(Problem requirements):
Range to output from the entries below: the line containing "(cl_helloDone c) (cl_helloErr c) (cl_degradedErr c) recs" through the line containing "c) truncateSeq reconciling". Set it down exactly, ends included, nothing else.
━━━ Available data
(** ** State *)

Record streamImpl : Type := mkClient {
  cl_streamID : bytes;
  cl_maxRetainedBytes : Z;
  cl_replicationLevel : Level;
  cl_store : SegmentStore;
  cl_localSeq : Z;
  cl_witnessSeq : Z;
  cl_s3Seq : Z;
  cl_retainedBytes : Z;
  cl_waiters : list syncWaiter;
  cl_nextWaiter : nat;
  cl_degradedTruncateSeq : Z;
  cl_reconciling : bool;
  cl_helloDone : bool;
  cl_helloErr : option client_error;
  cl_degradedErr : option DegradedError;
  cl_retainedRecords : list ClientRecord;
  cl_closed : bool;
}.

Definition set_store (c : streamImpl) (x : SegmentStore) : streamImpl :=
  mkClient (cl_streamID c) (cl_maxRetainedBytes c) (cl_replicationLevel c) x (cl_localSeq c) (cl_witnessSeq c)
    (cl_s3Seq c) (cl_retainedBytes c) (cl_waiters c) (cl_nextWaiter c) (cl_degradedTruncateSeq c) (cl_reconciling c)
    (cl_helloDone c) (cl_helloErr c) (cl_degradedErr c) (cl_retainedRecords c) (cl_closed c).
Definition set_localSeq (c : streamImpl) (x : Z) : streamImpl :=
  mkClient (cl_streamID c) (cl_maxRetainedBytes c) (cl_replicationLevel c) (cl_store c) x (cl_witnessSeq c)
    (cl_s3Seq c) (cl_retainedBytes c) (cl_waiters c) (cl_nextWaiter c) (cl_degradedTruncateSeq c) (cl_reconciling c)
    (cl_helloDone c) (cl_helloErr c) (cl_degradedErr c) (cl_retainedRecords c) (cl_closed c).
Definition set_watermarks (c : streamImpl) (witness s3 : Z) : streamImpl :=
  mkClient (cl_streamID c) (cl_maxRetainedBytes c) (cl_replicationLevel c) (cl_store c) (cl_localSeq c) witness
    s3 (cl_retainedBytes c) (cl_waiters c) (cl_nextWaiter c) (cl_degradedTruncateSeq c) (cl_reconciling c)
    (cl_helloDone c) (cl_helloErr c) (cl_degradedErr c) (cl_retainedRecords c) (cl_closed c).
Definition set_retained (c : streamImpl) (recs : list ClientRecord) (n : Z) : streamImpl :=
  mkClient (cl_streamID c) (cl_maxRetainedBytes c) (cl_replicationLevel c) (cl_store c) (cl_localSeq c) (cl_witnessSeq c)
    (cl_s3Seq c) n (cl_waiters c) (cl_nextWaiter c) (cl_degradedTruncateSeq c) (cl_reconciling c)
    (cl_helloDone c) (cl_helloErr c) (cl_degradedErr c) recs (cl_closed c).
Definition set_waiters (c : streamImpl) (ws : list syncWaiter) (next : nat) : streamImpl :=
  mkClient (cl_streamID c) (cl_maxRetainedBytes c) (cl_replicationLevel c) (cl_store c) (cl_localSeq c) (cl_witnessSeq c)
    (cl_s3Seq c) (cl_retainedBytes c) ws next (cl_degradedTruncateSeq c) (cl_reconciling c)
    (cl_helloDone c) (cl_helloErr c) (cl_degradedErr c) (cl_retainedRecords c) (cl_closed c).
Definition set_hello (c : streamImpl) (done : bool) (err : option client_error) : streamImpl :=
  mkClient (cl_streamID c) (cl_maxRetainedBytes c) (cl_replicationLevel c) (cl_store c) (cl_localSeq c) (cl_witnessSeq c)
    (cl_s3Seq c) (cl_retainedBytes c) (cl_waiters c) (cl_nextWaiter c) (cl_degradedTruncateSeq c) (cl_reconciling c)
    done err (cl_degradedErr c) (cl_retainedRecords c) (cl_closed c).
Definition set_degraded (c : streamImpl) (err : option DegradedError) (truncateSeq : Z) (reconciling : bool) : streamImpl :=
  mkClient (cl_streamID c) (cl_maxRetainedBytes c) (cl_replicationLevel c) (cl_store c) (cl_localSeq c) (cl_witnessSeq c)
    (cl_s3Seq c) (cl_retainedBytes c) (cl_waiters c) (cl_nextWaiter c) truncateSeq reconciling
    (cl_helloDone c) (cl_helloErr c) err (cl_retainedRecords c) (cl_closed c).
Definition set_closed (c : streamImpl) : streamImpl :=
  mkClient (cl_streamID c) (cl_maxRetainedBytes c) (cl_replicationLevel c) (cl_store c) (cl_localSeq c) (cl_witnessSeq c)
    (cl_s3Seq c) (cl_retainedBytes c) (cl_waiters c) (cl_nextWaiter c) (cl_degradedTruncateSeq c) (cl_reconciling c)
    (cl_helloDone c) (cl_helloErr c) (cl_degradedErr c) (cl_retainedRecords c) true.
(* ===== verification/WalReplication.v ===== *)
(** * WalReplication: a client and the service

    The client of WalClient.v and the service of WalServer.v joined by a
    connection: the records a session sends arrive in order, acknowledgements
    come back, sessions end at any point, the client crashes and opens again,
    other clients use the service.  Every record that the service commits for
    the stream is one the client has accepted, in the client's order and once;
    when a wait of the client returns, its record is where the level says. *)

From S2P Require Import Prelude Bytes WalRecord FileSys WalSegment WalStore WalRetention WalPaths ObjectStore WalTrim WalStream.
From S2P Require Import WalStreamInv WalStreamStore WalTail WalBuffer WalServer WalServerInv WalService WalClient WalClientInv.

#[local] Open Scope Z_scope.
#[local] Open Scope list_scope.

(** ** The joined system *)

(** A session: none; the service has answered the hello; records flow, with
    those still to replay and the number to send next. *)
Inductive session : Type :=
| Idle
| Greeted (W S : Z)
| Streaming (replay : list ClientRecord) (next : Z).

(** The item that the service receives for a record. *)
Definition client_item (r : ClientRecord) : incomingItem := mkItem (cr_StreamID r) (cr_StreamSeq r) (cr_Payload r).

Record net (B : Type) : Type := mkNet {
  n_w : World;
  n_c : streamImpl;
  n_y : Sys B;
  n_v : Server;
  n_Q : list incomingItem;
  n_C : list LogRecord;
  n_A : list ClientRecord;
  n_session : session;
  n_out : list ClientRecord;
  n_acks : list (Z * Z);
}.
Arguments mkNet {B}.
Arguments n_w {B}.
Arguments n_c {B}.
Arguments n_y {B}.
Arguments n_v {B}.
Arguments n_Q {B}.
Arguments n_C {B}.
Arguments n_A {B}.
Arguments n_session {B}.
Arguments n_out {B}.
Arguments n_acks {B}.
━━━━━━
(Exercise result):
    (cl_helloDone c) (cl_helloErr c) (cl_degradedErr c) recs (cl_closed c).
Definition set_waiters (c : streamImpl) (ws : list syncWaiter) (next : nat) : streamImpl :=
  mkClient (cl_streamID c) (cl_maxRetainedBytes c) (cl_replicationLevel c) (cl_store c) (cl_localSeq c) (cl_witnessSeq c)
    (cl_s3Seq c) (cl_retainedBytes c) ws next (cl_degradedTruncateSeq c) (cl_reconciling c)
    (cl_helloDone c) (cl_helloErr c) (cl_degradedErr c) (cl_retainedRecords c) (cl_closed c).
Definition set_hello (c : streamImpl) (done : bool) (err : option client_error) : streamImpl :=
  mkClient (cl_streamID c) (cl_maxRetainedBytes c) (cl_replicationLevel c) (cl_store c) (cl_localSeq c) (cl_witnessSeq c)
    (cl_s3Seq c) (cl_retainedBytes c) (cl_waiters c) (cl_nextWaiter c) (cl_degradedTruncateSeq c) (cl_reconciling c)
    done err (cl_degradedErr c) (cl_retainedRecords c) (cl_closed c).
Definition set_degraded (c : streamImpl) (err : option DegradedError) (truncateSeq : Z) (reconciling : bool) : streamImpl :=
  mkClient (cl_streamID c) (cl_maxRetainedBytes c) (cl_replicationLevel c) (cl_store c) (cl_localSeq c) (cl_witnessSeq c)
    (cl_s3Seq c) (cl_retainedBytes c) (cl_waiters c) (cl_nextWaiter c) truncateSeq reconciling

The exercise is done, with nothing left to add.